> **EXERCISE**
Nothing should be output except the lines from the top of the material below through the line that contains "PList _ | PDict", each exactly as written.

> **MATERIAL PROVIDED**
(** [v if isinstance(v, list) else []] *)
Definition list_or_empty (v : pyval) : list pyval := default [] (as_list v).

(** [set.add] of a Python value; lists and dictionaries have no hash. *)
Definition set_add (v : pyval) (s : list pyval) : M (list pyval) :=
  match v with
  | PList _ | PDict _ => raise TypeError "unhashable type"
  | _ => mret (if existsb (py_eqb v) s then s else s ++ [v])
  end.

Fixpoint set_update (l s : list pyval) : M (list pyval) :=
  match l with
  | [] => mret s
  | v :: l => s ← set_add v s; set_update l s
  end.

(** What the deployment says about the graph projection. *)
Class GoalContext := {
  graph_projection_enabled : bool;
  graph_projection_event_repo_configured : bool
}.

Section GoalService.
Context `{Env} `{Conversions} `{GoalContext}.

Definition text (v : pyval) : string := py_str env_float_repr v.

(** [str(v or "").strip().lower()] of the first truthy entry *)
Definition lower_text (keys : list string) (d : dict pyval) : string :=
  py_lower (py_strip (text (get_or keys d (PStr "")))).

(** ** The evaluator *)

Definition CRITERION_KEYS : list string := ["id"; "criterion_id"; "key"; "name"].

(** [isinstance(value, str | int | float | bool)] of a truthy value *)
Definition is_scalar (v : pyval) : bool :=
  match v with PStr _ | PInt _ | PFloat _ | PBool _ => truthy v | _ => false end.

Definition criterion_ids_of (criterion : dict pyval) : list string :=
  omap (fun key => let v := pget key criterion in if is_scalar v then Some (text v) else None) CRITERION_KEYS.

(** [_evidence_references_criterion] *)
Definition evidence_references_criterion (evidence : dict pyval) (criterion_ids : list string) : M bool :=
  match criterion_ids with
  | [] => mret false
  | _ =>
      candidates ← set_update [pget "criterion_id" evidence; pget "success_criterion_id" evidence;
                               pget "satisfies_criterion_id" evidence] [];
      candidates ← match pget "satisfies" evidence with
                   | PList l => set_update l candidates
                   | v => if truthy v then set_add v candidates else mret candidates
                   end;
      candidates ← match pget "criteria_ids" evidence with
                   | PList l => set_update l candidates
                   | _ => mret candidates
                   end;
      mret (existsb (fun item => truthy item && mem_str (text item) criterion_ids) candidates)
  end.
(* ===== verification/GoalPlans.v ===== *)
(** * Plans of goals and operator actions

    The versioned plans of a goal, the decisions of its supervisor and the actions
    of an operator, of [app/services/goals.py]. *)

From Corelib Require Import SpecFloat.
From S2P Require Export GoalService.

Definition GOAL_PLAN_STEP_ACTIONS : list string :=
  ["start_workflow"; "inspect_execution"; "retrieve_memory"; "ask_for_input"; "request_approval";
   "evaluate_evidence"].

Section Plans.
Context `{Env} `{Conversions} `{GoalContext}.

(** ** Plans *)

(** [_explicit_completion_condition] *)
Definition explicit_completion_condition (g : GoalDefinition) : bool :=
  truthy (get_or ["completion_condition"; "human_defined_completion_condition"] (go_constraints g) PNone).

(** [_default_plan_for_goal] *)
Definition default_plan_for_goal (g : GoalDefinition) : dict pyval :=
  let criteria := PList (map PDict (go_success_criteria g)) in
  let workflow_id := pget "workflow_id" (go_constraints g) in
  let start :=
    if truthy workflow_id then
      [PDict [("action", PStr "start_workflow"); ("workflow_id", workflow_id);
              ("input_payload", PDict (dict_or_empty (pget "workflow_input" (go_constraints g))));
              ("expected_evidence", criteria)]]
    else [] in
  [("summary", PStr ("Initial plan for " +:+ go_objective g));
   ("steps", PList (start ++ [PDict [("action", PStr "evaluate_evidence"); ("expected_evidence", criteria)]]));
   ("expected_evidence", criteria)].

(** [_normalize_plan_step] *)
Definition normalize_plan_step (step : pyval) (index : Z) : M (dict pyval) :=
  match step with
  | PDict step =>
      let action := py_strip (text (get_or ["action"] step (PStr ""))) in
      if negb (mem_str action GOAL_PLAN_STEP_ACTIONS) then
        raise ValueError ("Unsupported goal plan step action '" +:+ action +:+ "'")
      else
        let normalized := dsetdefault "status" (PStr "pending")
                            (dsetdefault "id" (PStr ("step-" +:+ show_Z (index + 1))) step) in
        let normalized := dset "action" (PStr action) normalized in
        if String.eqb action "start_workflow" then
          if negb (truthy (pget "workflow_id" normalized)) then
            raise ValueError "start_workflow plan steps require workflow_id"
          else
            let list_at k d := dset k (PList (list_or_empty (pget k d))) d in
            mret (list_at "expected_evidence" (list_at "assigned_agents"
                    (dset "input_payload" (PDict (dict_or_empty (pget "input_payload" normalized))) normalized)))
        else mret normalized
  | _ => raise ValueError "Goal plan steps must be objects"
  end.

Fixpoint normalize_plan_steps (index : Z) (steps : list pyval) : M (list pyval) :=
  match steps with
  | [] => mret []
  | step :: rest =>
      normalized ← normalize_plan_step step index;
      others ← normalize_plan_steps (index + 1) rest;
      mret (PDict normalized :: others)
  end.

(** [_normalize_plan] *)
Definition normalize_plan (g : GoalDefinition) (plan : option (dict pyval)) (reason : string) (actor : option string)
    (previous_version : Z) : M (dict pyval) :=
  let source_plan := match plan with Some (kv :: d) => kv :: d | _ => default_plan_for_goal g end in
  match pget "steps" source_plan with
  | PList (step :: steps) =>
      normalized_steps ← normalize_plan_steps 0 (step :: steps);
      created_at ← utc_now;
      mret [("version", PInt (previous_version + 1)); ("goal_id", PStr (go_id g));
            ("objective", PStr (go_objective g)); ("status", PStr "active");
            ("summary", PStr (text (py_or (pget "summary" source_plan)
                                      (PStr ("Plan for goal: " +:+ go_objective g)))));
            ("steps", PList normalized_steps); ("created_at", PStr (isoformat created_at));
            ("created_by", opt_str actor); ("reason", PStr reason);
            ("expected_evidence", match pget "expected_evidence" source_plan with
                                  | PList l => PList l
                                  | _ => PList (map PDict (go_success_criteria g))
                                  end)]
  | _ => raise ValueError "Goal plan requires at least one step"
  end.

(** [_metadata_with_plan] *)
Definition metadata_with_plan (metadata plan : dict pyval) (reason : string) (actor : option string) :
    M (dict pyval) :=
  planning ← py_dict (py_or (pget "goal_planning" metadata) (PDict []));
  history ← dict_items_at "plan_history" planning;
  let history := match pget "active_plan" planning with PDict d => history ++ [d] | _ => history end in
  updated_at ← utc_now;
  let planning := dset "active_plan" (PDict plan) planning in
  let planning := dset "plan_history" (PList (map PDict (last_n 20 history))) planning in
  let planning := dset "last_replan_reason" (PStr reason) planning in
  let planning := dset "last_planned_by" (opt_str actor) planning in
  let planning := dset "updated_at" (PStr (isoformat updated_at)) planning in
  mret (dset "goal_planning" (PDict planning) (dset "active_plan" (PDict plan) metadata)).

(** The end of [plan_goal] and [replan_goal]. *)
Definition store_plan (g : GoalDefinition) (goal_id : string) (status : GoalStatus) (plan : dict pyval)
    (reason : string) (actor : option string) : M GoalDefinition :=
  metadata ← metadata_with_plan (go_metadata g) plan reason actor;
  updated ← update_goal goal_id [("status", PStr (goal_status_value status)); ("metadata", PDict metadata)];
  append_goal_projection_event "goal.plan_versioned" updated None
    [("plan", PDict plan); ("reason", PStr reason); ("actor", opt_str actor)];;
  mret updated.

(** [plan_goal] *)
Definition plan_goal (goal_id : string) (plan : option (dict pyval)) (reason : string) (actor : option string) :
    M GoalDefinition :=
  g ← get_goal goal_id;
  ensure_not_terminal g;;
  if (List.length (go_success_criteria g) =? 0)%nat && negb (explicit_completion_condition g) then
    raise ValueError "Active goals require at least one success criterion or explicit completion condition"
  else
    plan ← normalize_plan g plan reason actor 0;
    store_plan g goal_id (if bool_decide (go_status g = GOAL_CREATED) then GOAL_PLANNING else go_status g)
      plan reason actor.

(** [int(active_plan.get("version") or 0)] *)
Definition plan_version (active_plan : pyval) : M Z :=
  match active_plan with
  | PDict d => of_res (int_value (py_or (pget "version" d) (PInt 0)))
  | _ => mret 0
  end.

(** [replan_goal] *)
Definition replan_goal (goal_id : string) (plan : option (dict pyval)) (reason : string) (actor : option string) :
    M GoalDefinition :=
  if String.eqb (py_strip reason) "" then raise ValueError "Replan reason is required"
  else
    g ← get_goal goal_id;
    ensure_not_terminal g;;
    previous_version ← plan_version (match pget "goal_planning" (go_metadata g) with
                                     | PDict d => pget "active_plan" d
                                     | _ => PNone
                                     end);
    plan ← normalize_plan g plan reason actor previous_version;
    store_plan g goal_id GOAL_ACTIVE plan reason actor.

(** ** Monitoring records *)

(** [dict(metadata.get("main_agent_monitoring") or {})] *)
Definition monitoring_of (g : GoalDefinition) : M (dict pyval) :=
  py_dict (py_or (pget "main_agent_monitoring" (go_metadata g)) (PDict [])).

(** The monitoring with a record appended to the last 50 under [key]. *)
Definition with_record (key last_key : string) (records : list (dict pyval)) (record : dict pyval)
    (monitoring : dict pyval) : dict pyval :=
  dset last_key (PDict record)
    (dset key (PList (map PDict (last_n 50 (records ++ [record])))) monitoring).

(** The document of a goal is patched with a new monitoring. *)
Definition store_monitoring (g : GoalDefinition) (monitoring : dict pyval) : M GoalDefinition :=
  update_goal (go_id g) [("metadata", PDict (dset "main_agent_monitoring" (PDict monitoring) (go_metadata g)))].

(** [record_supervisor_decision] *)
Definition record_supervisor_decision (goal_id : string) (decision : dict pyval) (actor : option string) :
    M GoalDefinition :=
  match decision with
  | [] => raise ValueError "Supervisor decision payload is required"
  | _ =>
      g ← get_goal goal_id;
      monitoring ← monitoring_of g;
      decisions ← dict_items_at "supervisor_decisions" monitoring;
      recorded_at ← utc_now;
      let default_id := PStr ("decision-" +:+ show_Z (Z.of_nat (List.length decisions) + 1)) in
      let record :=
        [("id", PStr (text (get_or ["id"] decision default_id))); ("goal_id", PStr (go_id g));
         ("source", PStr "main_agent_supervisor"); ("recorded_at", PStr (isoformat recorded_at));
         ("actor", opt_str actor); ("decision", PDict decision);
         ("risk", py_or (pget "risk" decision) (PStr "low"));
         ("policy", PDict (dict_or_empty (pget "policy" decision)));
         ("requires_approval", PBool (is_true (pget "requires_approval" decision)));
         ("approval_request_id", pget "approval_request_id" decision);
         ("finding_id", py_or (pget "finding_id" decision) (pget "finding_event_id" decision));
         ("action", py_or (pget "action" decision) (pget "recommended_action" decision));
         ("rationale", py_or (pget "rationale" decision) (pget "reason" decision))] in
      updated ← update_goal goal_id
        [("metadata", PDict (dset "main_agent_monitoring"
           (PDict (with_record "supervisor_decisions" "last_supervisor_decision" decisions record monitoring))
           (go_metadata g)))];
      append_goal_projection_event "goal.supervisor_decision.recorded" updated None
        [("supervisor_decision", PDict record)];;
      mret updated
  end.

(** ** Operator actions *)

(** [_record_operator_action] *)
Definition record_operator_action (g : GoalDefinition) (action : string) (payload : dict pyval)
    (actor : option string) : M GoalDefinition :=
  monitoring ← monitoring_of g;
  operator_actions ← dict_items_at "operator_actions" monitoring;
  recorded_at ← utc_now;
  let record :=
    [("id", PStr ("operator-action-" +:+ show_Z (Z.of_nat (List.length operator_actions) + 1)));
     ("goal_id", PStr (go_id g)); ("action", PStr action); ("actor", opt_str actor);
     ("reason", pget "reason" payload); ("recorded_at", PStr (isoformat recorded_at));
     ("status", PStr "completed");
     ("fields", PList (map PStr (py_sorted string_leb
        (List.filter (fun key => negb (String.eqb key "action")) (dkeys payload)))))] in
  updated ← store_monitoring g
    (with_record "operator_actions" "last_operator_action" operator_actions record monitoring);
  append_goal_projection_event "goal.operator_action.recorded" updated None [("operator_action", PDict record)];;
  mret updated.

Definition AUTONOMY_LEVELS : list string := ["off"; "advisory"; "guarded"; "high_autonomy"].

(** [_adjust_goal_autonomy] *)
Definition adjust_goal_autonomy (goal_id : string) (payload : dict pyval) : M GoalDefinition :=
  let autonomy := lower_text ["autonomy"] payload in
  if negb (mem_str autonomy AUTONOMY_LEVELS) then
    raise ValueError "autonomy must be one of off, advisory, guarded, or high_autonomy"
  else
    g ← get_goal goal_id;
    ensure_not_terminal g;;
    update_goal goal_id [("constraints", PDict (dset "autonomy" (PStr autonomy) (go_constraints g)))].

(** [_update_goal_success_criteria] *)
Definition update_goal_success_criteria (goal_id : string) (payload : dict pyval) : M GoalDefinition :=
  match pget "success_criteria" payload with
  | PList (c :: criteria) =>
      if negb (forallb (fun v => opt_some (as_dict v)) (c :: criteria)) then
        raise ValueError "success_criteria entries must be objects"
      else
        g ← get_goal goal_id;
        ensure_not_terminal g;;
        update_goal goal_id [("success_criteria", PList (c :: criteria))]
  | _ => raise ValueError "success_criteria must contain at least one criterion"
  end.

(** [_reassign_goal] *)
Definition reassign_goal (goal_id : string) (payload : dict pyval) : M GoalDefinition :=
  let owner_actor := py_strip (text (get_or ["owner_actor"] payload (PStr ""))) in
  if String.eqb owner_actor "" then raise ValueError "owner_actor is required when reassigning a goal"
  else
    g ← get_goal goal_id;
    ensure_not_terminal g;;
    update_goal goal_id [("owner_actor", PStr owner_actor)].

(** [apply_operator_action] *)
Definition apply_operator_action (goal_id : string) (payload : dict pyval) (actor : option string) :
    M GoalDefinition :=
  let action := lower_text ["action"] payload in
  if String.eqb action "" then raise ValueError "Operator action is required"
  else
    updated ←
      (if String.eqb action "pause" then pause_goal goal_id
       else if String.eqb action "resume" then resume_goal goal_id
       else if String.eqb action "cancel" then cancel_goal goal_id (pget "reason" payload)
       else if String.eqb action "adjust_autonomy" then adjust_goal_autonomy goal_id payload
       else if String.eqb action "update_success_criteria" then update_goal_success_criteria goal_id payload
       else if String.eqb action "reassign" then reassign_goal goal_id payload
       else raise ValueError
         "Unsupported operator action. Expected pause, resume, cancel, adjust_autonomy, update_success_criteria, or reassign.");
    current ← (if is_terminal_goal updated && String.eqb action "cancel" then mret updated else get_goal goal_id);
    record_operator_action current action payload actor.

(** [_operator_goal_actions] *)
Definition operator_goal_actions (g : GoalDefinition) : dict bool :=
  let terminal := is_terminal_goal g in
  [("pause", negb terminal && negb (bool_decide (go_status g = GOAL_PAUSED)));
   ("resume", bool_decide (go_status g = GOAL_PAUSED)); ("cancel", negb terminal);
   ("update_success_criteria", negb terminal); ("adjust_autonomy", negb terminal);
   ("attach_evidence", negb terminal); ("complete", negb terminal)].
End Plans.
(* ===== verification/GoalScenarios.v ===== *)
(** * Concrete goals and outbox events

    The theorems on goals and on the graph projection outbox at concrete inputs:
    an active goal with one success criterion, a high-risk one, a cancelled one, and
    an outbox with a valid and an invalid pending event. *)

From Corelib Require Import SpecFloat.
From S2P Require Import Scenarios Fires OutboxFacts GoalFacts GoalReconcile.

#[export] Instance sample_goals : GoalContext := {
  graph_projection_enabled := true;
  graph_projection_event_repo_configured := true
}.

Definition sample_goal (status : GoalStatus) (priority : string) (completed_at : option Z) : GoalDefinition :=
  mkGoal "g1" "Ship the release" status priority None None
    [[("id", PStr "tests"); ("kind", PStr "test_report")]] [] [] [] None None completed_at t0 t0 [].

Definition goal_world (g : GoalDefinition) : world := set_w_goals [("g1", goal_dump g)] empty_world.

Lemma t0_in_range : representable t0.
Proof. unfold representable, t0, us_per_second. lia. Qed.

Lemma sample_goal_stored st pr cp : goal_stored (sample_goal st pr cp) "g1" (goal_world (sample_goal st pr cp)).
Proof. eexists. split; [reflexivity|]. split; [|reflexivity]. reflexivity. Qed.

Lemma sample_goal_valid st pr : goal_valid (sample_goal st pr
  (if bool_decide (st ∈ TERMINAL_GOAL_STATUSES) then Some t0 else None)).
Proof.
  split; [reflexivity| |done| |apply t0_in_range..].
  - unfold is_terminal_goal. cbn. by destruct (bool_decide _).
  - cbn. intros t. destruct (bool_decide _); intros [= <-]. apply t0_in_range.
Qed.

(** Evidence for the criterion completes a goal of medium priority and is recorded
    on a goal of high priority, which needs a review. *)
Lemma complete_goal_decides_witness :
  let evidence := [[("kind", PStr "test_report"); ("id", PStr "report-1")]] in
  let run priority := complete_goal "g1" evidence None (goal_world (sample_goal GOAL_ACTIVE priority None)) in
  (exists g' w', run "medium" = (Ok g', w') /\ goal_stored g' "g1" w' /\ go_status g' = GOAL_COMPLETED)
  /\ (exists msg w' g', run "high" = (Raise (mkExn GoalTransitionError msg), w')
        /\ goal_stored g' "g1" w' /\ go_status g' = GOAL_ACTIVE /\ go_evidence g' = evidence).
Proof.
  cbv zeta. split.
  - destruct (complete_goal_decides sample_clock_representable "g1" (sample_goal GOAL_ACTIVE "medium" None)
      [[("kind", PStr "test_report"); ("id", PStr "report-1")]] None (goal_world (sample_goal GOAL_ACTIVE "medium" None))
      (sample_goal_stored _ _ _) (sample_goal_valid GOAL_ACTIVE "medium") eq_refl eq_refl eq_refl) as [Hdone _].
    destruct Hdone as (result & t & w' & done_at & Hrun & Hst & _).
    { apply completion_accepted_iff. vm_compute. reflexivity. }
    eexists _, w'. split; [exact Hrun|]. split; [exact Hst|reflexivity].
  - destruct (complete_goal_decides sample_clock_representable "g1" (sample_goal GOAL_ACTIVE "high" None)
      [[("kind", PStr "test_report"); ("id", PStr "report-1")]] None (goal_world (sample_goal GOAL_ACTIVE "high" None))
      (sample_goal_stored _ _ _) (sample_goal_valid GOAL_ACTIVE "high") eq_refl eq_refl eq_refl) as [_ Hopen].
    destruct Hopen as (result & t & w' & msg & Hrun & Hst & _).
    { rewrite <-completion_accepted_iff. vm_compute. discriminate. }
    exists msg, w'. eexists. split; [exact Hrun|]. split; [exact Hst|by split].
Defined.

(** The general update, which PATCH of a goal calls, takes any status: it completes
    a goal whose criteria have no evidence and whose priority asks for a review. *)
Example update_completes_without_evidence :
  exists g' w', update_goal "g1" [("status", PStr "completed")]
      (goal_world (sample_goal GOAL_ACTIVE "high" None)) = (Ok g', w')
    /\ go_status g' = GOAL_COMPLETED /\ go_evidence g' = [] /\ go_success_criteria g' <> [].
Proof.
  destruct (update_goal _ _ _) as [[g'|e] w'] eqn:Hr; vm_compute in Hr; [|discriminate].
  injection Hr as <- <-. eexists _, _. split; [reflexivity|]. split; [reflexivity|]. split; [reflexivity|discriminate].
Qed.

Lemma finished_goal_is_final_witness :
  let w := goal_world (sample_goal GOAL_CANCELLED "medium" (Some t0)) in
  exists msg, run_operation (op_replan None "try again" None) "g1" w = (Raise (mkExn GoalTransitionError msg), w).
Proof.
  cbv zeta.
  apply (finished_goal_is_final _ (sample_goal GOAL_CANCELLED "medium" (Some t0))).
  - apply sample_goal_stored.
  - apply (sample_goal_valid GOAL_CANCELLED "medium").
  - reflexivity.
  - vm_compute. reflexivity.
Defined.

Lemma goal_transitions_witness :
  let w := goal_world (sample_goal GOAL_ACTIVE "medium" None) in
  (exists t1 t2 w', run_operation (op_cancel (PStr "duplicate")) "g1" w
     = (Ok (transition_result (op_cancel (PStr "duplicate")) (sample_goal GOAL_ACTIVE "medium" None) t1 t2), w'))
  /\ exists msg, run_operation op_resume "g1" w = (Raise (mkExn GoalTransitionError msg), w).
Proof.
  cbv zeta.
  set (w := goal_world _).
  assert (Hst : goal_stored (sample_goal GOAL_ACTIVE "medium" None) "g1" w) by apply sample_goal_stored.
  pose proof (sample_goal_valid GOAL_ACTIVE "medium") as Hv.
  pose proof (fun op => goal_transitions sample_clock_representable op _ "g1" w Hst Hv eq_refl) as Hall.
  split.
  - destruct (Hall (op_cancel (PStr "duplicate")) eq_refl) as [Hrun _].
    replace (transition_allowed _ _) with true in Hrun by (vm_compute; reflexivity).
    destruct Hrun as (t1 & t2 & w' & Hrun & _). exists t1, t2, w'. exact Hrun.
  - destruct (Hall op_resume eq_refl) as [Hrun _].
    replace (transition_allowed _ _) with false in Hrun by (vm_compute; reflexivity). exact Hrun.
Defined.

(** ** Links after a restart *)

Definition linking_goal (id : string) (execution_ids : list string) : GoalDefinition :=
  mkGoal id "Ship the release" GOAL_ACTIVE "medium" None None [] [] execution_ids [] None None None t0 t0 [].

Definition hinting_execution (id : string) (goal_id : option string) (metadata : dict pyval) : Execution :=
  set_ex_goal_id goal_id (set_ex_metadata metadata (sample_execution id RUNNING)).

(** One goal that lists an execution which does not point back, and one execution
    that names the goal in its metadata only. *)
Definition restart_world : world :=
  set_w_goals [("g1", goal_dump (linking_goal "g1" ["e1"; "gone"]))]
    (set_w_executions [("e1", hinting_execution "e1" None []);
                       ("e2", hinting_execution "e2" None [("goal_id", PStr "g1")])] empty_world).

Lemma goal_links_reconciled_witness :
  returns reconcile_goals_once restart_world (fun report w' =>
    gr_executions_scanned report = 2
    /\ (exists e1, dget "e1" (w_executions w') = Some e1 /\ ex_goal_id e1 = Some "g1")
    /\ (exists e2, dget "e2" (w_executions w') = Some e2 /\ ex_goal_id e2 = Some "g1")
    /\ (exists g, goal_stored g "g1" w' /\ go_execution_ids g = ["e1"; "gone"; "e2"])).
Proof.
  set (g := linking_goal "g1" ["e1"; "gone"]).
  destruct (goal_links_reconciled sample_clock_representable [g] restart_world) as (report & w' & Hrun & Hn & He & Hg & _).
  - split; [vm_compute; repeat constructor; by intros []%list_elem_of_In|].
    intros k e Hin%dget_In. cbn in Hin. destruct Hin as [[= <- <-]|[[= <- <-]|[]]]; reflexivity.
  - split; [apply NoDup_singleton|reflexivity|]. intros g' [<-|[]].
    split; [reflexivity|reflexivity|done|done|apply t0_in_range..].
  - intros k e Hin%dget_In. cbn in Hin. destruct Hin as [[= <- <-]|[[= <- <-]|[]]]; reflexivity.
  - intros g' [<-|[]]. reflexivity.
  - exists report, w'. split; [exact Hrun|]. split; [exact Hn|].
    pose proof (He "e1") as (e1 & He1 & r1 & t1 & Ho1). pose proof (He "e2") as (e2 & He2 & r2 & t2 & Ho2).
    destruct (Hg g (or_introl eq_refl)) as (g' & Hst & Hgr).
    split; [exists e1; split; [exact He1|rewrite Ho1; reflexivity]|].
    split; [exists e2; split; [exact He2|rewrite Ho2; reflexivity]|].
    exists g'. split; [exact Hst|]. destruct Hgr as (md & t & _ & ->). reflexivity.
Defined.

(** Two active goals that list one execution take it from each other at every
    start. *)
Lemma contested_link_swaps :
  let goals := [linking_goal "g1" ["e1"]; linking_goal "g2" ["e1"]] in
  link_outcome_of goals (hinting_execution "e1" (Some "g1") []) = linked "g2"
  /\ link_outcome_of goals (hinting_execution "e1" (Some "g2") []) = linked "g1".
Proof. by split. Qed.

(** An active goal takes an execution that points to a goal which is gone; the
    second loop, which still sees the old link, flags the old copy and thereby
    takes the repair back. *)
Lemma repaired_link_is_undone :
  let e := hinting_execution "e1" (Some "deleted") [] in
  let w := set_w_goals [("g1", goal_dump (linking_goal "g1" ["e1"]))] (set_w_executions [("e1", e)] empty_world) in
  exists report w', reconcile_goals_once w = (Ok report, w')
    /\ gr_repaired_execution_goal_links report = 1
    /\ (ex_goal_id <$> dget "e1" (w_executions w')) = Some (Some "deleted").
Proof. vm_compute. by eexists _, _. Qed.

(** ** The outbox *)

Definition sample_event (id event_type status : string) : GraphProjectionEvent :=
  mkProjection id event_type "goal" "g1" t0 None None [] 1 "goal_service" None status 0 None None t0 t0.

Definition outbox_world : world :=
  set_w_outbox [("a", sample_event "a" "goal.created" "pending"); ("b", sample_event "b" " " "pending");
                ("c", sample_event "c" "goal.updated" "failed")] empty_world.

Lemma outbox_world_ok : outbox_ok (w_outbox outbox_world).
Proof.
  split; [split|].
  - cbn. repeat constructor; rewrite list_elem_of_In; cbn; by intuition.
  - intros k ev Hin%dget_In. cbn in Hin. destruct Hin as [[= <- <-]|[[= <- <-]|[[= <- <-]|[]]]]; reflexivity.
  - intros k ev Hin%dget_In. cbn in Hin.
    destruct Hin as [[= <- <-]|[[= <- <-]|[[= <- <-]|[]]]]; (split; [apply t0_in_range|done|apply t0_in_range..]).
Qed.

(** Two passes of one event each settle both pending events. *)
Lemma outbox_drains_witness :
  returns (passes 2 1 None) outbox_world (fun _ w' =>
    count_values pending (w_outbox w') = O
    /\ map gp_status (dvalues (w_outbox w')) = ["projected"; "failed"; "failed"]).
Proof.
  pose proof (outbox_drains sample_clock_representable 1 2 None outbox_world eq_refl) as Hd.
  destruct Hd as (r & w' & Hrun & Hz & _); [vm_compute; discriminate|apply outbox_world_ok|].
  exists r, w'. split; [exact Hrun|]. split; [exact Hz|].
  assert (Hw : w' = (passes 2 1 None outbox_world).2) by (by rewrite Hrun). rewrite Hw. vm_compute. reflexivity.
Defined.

> **TASK ANSWER**
(** [v if isinstance(v, list) else []] *)
Definition list_or_empty (v : pyval) : list pyval := default [] (as_list v).

(** [set.add] of a Python value; lists and dictionaries have no hash. *)
Definition set_add (v : pyval) (s : list pyval) : M (list pyval) :=
  match v with
  | PList _ | PDict _ => raise TypeError "unhashable type"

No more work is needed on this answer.